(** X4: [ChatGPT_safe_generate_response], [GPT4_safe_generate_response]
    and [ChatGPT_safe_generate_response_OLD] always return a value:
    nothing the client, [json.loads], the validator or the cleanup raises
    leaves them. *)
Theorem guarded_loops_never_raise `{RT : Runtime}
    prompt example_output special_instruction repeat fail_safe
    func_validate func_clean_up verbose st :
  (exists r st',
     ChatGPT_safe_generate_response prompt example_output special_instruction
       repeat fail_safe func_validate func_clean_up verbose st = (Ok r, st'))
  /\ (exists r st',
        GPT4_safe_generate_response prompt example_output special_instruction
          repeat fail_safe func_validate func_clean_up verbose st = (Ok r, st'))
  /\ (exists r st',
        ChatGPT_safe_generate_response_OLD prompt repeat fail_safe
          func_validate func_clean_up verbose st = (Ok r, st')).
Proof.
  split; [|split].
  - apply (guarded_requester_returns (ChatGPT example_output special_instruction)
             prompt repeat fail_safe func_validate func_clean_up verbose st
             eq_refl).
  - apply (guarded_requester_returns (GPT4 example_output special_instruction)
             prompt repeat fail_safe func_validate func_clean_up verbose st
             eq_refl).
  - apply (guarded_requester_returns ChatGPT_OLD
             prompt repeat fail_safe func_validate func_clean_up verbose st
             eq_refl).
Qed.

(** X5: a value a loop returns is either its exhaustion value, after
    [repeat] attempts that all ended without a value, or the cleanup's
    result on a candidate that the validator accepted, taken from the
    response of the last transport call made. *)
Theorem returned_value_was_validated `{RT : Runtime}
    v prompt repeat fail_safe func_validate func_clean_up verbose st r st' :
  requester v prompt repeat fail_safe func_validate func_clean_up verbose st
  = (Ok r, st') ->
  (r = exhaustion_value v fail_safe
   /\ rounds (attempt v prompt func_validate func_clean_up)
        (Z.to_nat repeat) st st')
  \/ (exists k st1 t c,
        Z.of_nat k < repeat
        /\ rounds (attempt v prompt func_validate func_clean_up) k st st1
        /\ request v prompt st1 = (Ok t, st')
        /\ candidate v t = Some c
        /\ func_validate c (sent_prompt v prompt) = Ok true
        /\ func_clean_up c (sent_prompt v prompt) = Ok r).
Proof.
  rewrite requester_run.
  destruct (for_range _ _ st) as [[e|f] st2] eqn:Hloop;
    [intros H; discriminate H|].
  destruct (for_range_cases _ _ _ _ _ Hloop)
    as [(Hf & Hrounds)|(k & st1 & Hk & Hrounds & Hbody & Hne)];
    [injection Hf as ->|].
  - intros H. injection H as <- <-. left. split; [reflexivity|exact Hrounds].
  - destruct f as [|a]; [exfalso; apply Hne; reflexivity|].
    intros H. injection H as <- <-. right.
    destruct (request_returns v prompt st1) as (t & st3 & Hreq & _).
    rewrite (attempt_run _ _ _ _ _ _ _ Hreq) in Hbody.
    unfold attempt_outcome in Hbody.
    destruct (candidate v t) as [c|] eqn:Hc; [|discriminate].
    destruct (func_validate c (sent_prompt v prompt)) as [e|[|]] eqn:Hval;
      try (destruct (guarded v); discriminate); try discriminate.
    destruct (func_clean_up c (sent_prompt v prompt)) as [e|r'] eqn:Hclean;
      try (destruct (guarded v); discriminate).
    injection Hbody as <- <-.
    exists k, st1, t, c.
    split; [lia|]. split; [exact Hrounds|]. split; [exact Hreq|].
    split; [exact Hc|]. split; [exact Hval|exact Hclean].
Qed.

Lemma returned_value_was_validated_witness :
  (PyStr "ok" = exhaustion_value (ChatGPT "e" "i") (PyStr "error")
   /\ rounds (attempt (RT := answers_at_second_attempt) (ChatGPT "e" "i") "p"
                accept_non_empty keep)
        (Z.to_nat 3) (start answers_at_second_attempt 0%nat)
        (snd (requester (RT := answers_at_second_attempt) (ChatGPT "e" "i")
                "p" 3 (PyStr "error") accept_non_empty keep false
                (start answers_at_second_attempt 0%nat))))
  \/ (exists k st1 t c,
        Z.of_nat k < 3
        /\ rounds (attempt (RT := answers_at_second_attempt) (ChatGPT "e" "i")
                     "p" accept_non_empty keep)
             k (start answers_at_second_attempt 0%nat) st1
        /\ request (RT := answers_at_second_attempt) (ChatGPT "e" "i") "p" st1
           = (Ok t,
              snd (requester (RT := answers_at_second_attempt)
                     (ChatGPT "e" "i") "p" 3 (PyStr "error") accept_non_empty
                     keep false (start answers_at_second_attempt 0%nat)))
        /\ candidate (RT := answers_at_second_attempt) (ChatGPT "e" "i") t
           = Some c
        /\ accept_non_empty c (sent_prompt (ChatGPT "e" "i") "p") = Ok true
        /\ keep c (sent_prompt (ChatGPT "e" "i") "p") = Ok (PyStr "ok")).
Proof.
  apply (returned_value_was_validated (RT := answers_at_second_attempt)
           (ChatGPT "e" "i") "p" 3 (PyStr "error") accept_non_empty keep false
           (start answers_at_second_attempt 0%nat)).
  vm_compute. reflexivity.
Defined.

* [INSTRUCTIONS TO FOLLOW]: Each record above should be set down again in its exact wording.

* [RESPONSE FOR THIS EXERCISE]:
(** X4: [ChatGPT_safe_generate_response], [GPT4_safe_generate_response]
    and [ChatGPT_safe_generate_response_OLD] always return a value:
    nothing the client, [json.loads], the validator or the cleanup raises
    leaves them. *)
Theorem guarded_loops_never_raise `{RT : Runtime}
    prompt example_output special_instruction repeat fail_safe
    func_validate func_clean_up verbose st :
  (exists r st',
     ChatGPT_safe_generate_response prompt example_output special_instruction
       repeat fail_safe func_validate func_clean_up verbose st = (Ok r, st'))
  /\ (exists r st',
        GPT4_safe_generate_response prompt example_output special_instruction
          repeat fail_safe func_validate func_clean_up verbose st = (Ok r, st'))
  /\ (exists r st',
        ChatGPT_safe_generate_response_OLD prompt repeat fail_safe
          func_validate func_clean_up verbose st = (Ok r, st')).
Proof.
  split; [|split].
  - apply (guarded_requester_returns (ChatGPT example_output special_instruction)
             prompt repeat fail_safe func_validate func_clean_up verbose st
             eq_refl).
  - apply (guarded_requester_returns (GPT4 example_output special_instruction)
             prompt repeat fail_safe func_validate func_clean_up verbose st
             eq_refl).
  - apply (guarded_requester_returns ChatGPT_OLD
             prompt repeat fail_safe func_validate func_clean_up verbose st
             eq_refl).
Qed.

(** X5: a value a loop returns is either its exhaustion value, after
    [repeat] attempts that all ended without a value, or the cleanup's
    result on a candidate that the validator accepted, taken from the
    response of the last transport call made. *)
Theorem returned_value_was_validated `{RT : Runtime}
    v prompt repeat fail_safe func_validate func_clean_up verbose st r st' :
  requester v prompt repeat fail_safe func_validate func_clean_up verbose st
  = (Ok r, st') ->
  (r = exhaustion_value v fail_safe
   /\ rounds (attempt v prompt func_validate func_clean_up)
        (Z.to_nat repeat) st st')
  \/ (exists k st1 t c,
        Z.of_nat k < repeat
        /\ rounds (attempt v prompt func_validate func_clean_up) k st st1
        /\ request v prompt st1 = (Ok t, st')
        /\ candidate v t = Some c
        /\ func_validate c (sent_prompt v prompt) = Ok true
        /\ func_clean_up c (sent_prompt v prompt) = Ok r).
Proof.
  rewrite requester_run.
  destruct (for_range _ _ st) as [[e|f] st2] eqn:Hloop;
    [intros H; discriminate H|].
  destruct (for_range_cases _ _ _ _ _ Hloop)
    as [(Hf & Hrounds)|(k & st1 & Hk & Hrounds & Hbody & Hne)];
    [injection Hf as ->|].
  - intros H. injection H as <- <-. left. split; [reflexivity|exact Hrounds].
  - destruct f as [|a]; [exfalso; apply Hne; reflexivity|].
    intros H. injection H as <- <-. right.
    destruct (request_returns v prompt st1) as (t & st3 & Hreq & _).
    rewrite (attempt_run _ _ _ _ _ _ _ Hreq) in Hbody.
    unfold attempt_outcome in Hbody.
    destruct (candidate v t) as [c|] eqn:Hc; [|discriminate].
    destruct (func_validate c (sent_prompt v prompt)) as [e|[|]] eqn:Hval;
      try (destruct (guarded v); discriminate); try discriminate.
    destruct (func_clean_up c (sent_prompt v prompt)) as [e|r'] eqn:Hclean;
      try (destruct (guarded v); discriminate).
    injection Hbody as <- <-.
    exists k, st1, t, c.
    split; [lia|]. split; [exact Hrounds|]. split; [exact Hreq|].
    split; [exact Hc|]. split; [exact Hval|exact Hclean].
Qed.

Lemma returned_value_was_validated_witness :
  (PyStr "ok" = exhaustion_value (ChatGPT "e" "i") (PyStr "error")
   /\ rounds (attempt (RT := answers_at_second_attempt) (ChatGPT "e" "i") "p"
                accept_non_empty keep)
        (Z.to_nat 3) (start answers_at_second_attempt 0%nat)
        (snd (requester (RT := answers_at_second_attempt) (ChatGPT "e" "i")
                "p" 3 (PyStr "error") accept_non_empty keep false
                (start answers_at_second_attempt 0%nat))))
  \/ (exists k st1 t c,
        Z.of_nat k < 3
        /\ rounds (attempt (RT := answers_at_second_attempt) (ChatGPT "e" "i")
                     "p" accept_non_empty keep)
             k (start answers_at_second_attempt 0%nat) st1
        /\ request (RT := answers_at_second_attempt) (ChatGPT "e" "i") "p" st1
           = (Ok t,
              snd (requester (RT := answers_at_second_attempt)
                     (ChatGPT "e" "i") "p" 3 (PyStr "error") accept_non_empty
                     keep false (start answers_at_second_attempt 0%nat)))
        /\ candidate (RT := answers_at_second_attempt) (ChatGPT "e" "i") t
           = Some c
        /\ accept_non_empty c (sent_prompt (ChatGPT "e" "i") "p") = Ok true
        /\ keep c (sent_prompt (ChatGPT "e" "i") "p") = Ok (PyStr "ok")).
Proof.
  apply (returned_value_was_validated (RT := answers_at_second_attempt)
           (ChatGPT "e" "i") "p" 3 (PyStr "error") accept_non_empty keep false
           (start answers_at_second_attempt 0%nat)).
  vm_compute. reflexivity.
Defined.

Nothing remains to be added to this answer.